AIM OF THE EXERCISE - All lines from the first one in the listing below to the one holding "From S2P Require Import Prelude", inclusive, are to be copied exactly.

________________________________________

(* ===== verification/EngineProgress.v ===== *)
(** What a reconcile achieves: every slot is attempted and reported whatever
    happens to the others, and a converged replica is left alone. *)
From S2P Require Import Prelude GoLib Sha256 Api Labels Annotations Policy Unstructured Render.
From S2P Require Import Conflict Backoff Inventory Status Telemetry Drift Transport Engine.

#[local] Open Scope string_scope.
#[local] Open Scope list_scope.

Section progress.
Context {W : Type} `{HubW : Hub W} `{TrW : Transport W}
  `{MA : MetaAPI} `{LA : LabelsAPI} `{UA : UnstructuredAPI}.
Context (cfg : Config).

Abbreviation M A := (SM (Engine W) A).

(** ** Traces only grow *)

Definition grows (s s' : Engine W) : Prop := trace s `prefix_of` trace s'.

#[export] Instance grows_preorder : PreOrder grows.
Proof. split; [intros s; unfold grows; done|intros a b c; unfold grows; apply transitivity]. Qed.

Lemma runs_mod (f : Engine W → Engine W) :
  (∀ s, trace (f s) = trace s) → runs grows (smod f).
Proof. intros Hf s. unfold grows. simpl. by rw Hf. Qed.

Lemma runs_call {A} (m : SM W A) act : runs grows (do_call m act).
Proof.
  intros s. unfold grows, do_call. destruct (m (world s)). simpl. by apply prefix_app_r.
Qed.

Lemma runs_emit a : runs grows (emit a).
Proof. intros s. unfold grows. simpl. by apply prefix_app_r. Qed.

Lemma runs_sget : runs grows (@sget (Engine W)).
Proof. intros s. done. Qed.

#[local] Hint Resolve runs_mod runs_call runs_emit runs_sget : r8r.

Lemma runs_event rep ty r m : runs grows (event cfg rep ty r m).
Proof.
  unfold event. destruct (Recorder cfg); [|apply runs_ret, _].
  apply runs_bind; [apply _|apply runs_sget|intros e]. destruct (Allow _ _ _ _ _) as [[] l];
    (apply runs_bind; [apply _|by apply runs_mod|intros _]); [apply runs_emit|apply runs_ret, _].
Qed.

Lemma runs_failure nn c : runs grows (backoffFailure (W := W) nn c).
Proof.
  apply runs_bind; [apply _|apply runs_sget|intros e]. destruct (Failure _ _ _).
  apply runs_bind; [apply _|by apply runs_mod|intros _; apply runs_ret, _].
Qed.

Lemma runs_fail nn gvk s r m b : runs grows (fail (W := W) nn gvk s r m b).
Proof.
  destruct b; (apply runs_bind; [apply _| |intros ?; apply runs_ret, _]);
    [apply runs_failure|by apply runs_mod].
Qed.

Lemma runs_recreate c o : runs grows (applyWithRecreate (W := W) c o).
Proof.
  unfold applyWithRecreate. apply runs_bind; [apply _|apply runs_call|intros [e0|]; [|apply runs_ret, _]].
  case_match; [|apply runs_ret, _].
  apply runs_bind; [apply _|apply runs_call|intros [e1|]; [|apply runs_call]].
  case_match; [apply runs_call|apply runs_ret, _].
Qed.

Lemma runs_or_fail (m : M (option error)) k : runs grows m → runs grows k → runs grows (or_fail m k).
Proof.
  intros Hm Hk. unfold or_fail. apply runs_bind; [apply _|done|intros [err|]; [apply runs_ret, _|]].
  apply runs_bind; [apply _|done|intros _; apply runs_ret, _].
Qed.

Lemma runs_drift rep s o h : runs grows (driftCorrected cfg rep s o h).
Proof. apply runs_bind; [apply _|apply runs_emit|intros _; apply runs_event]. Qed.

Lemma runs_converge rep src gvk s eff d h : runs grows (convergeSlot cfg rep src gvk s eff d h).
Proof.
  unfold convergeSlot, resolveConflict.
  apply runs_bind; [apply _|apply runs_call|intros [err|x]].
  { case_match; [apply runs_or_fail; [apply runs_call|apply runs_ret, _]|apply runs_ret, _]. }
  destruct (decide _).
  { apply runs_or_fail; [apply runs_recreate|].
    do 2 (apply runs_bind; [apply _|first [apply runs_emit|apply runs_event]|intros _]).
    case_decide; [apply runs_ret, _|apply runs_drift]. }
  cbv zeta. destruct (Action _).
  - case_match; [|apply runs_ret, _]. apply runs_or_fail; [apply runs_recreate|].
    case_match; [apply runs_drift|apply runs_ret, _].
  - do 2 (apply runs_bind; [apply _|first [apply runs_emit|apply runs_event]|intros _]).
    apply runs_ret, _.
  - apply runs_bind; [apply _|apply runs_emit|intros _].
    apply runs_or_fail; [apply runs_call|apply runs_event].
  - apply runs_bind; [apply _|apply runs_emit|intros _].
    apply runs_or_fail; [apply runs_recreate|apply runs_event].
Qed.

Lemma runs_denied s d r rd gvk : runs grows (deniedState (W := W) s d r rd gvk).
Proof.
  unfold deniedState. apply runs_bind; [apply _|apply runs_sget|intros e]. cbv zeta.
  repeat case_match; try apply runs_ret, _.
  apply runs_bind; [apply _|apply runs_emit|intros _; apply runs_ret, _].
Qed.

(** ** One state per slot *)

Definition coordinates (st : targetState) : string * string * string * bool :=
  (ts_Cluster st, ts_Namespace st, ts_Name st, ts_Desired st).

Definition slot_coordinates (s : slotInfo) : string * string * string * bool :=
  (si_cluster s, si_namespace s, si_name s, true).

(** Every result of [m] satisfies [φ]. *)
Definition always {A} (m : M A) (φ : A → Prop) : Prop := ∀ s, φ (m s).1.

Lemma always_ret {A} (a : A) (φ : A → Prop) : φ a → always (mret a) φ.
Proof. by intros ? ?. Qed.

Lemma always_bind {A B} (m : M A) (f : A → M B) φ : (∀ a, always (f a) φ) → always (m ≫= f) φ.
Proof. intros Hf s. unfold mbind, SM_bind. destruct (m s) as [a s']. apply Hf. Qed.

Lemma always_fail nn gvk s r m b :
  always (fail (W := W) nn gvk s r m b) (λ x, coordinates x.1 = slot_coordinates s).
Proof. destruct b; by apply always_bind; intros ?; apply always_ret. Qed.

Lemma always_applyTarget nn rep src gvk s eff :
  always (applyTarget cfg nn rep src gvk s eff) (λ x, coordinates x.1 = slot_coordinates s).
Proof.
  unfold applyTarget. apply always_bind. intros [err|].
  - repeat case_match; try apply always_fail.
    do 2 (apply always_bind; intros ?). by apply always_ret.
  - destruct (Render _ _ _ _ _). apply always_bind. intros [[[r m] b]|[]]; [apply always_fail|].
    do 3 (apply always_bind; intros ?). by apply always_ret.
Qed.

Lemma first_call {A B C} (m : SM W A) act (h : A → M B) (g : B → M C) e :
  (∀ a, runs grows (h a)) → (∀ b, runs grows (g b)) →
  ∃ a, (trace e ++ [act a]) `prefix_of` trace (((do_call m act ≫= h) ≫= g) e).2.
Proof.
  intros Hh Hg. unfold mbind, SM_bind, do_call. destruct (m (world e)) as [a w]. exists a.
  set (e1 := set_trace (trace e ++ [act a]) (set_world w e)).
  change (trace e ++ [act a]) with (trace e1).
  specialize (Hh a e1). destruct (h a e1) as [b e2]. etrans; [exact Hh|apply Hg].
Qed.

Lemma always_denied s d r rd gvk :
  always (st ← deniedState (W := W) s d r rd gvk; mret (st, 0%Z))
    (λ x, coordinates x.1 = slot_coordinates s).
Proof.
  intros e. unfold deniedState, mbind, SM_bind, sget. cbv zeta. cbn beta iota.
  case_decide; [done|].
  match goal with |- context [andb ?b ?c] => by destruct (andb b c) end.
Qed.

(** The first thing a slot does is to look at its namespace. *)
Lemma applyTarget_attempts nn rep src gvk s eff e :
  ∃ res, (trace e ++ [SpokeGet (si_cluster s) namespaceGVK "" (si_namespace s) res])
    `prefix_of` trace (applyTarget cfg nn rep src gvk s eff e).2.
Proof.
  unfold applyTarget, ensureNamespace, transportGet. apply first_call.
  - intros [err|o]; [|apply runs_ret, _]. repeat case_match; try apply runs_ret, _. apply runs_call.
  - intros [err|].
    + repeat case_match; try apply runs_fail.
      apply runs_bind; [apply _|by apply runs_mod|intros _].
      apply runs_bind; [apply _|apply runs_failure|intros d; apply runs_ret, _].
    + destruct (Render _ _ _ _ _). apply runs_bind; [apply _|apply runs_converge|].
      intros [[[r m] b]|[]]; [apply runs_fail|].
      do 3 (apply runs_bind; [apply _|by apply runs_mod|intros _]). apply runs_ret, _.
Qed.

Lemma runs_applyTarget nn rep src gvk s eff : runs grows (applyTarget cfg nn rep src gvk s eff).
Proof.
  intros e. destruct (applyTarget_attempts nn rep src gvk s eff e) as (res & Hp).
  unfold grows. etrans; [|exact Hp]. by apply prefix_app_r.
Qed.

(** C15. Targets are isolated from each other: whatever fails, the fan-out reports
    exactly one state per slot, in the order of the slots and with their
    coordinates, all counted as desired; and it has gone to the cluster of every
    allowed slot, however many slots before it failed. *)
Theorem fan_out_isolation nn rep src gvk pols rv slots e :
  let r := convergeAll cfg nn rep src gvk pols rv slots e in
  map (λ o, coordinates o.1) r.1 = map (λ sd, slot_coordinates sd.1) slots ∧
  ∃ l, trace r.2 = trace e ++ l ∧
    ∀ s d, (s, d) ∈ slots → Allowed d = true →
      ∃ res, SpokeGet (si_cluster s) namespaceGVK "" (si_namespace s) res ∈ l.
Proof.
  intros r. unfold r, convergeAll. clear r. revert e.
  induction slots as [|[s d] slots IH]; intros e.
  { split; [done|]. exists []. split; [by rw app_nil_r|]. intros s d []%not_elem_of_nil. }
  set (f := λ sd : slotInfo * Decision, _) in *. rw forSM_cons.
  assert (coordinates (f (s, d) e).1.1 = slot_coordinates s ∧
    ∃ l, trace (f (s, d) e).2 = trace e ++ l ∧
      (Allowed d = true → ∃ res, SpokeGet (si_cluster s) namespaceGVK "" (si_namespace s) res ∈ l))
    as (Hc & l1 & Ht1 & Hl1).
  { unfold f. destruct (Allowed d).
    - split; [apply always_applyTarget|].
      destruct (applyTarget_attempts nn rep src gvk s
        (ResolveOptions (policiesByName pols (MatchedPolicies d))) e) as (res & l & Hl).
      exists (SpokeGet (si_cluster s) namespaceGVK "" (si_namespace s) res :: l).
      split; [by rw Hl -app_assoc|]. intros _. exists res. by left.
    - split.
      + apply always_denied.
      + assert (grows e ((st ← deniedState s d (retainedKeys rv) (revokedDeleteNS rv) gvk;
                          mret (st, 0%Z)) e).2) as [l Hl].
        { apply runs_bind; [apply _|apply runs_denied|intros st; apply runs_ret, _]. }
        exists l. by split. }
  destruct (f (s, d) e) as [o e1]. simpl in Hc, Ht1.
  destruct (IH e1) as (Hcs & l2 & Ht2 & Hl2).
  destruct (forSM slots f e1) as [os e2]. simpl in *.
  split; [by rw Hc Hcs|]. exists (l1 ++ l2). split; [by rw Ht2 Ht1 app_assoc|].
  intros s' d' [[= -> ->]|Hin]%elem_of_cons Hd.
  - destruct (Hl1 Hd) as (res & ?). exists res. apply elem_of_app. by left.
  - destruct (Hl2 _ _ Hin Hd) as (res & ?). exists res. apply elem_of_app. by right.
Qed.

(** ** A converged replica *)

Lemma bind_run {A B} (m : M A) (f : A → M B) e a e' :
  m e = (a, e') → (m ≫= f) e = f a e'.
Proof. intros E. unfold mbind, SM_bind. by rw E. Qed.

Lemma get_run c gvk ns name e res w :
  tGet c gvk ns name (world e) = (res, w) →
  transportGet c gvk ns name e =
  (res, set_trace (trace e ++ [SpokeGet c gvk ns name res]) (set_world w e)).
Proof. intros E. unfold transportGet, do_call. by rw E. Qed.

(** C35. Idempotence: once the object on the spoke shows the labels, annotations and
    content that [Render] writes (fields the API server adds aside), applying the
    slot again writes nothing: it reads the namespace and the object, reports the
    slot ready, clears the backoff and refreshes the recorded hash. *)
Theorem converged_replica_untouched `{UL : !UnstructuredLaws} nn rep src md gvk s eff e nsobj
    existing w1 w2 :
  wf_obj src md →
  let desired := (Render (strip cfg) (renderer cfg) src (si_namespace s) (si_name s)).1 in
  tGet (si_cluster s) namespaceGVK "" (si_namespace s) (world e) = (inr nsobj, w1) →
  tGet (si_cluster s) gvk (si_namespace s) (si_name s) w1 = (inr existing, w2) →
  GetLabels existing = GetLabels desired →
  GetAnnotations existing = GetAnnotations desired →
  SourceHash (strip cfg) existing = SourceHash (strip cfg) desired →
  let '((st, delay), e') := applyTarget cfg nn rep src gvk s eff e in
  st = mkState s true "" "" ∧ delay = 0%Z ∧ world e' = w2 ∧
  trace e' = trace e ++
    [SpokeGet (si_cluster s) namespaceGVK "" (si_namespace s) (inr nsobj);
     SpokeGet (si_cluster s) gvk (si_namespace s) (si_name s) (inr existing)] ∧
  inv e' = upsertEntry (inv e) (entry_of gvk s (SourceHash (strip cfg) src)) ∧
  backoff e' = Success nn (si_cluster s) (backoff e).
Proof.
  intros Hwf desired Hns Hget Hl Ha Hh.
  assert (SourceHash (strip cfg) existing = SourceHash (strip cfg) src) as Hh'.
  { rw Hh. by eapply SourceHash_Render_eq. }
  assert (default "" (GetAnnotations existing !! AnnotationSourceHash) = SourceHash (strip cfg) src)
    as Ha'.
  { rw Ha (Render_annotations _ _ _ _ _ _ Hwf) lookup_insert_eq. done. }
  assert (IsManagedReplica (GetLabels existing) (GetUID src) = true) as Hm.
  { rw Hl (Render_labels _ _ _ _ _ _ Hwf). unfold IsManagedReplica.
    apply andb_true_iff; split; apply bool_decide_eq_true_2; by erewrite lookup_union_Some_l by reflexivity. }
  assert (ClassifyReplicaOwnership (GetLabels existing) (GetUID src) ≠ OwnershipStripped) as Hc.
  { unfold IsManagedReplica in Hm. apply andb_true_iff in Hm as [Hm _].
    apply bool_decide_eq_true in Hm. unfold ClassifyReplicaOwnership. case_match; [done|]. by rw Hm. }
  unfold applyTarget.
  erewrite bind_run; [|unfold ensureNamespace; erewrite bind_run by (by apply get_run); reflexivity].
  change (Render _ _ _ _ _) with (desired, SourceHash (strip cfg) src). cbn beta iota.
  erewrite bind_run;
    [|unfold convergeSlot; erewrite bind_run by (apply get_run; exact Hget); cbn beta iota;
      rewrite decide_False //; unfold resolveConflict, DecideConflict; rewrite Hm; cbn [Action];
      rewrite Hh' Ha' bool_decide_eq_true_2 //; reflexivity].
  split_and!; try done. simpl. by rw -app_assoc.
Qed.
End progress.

________________________________________

RESULT BELOW -
(* ===== verification/EngineProgress.v ===== *)
(** What a reconcile achieves: every slot is attempted and reported whatever
    happens to the others, and a converged replica is left alone. *)
From S2P Require Import Prelude GoLib Sha256 Api Labels Annotations Policy Unstructured Render.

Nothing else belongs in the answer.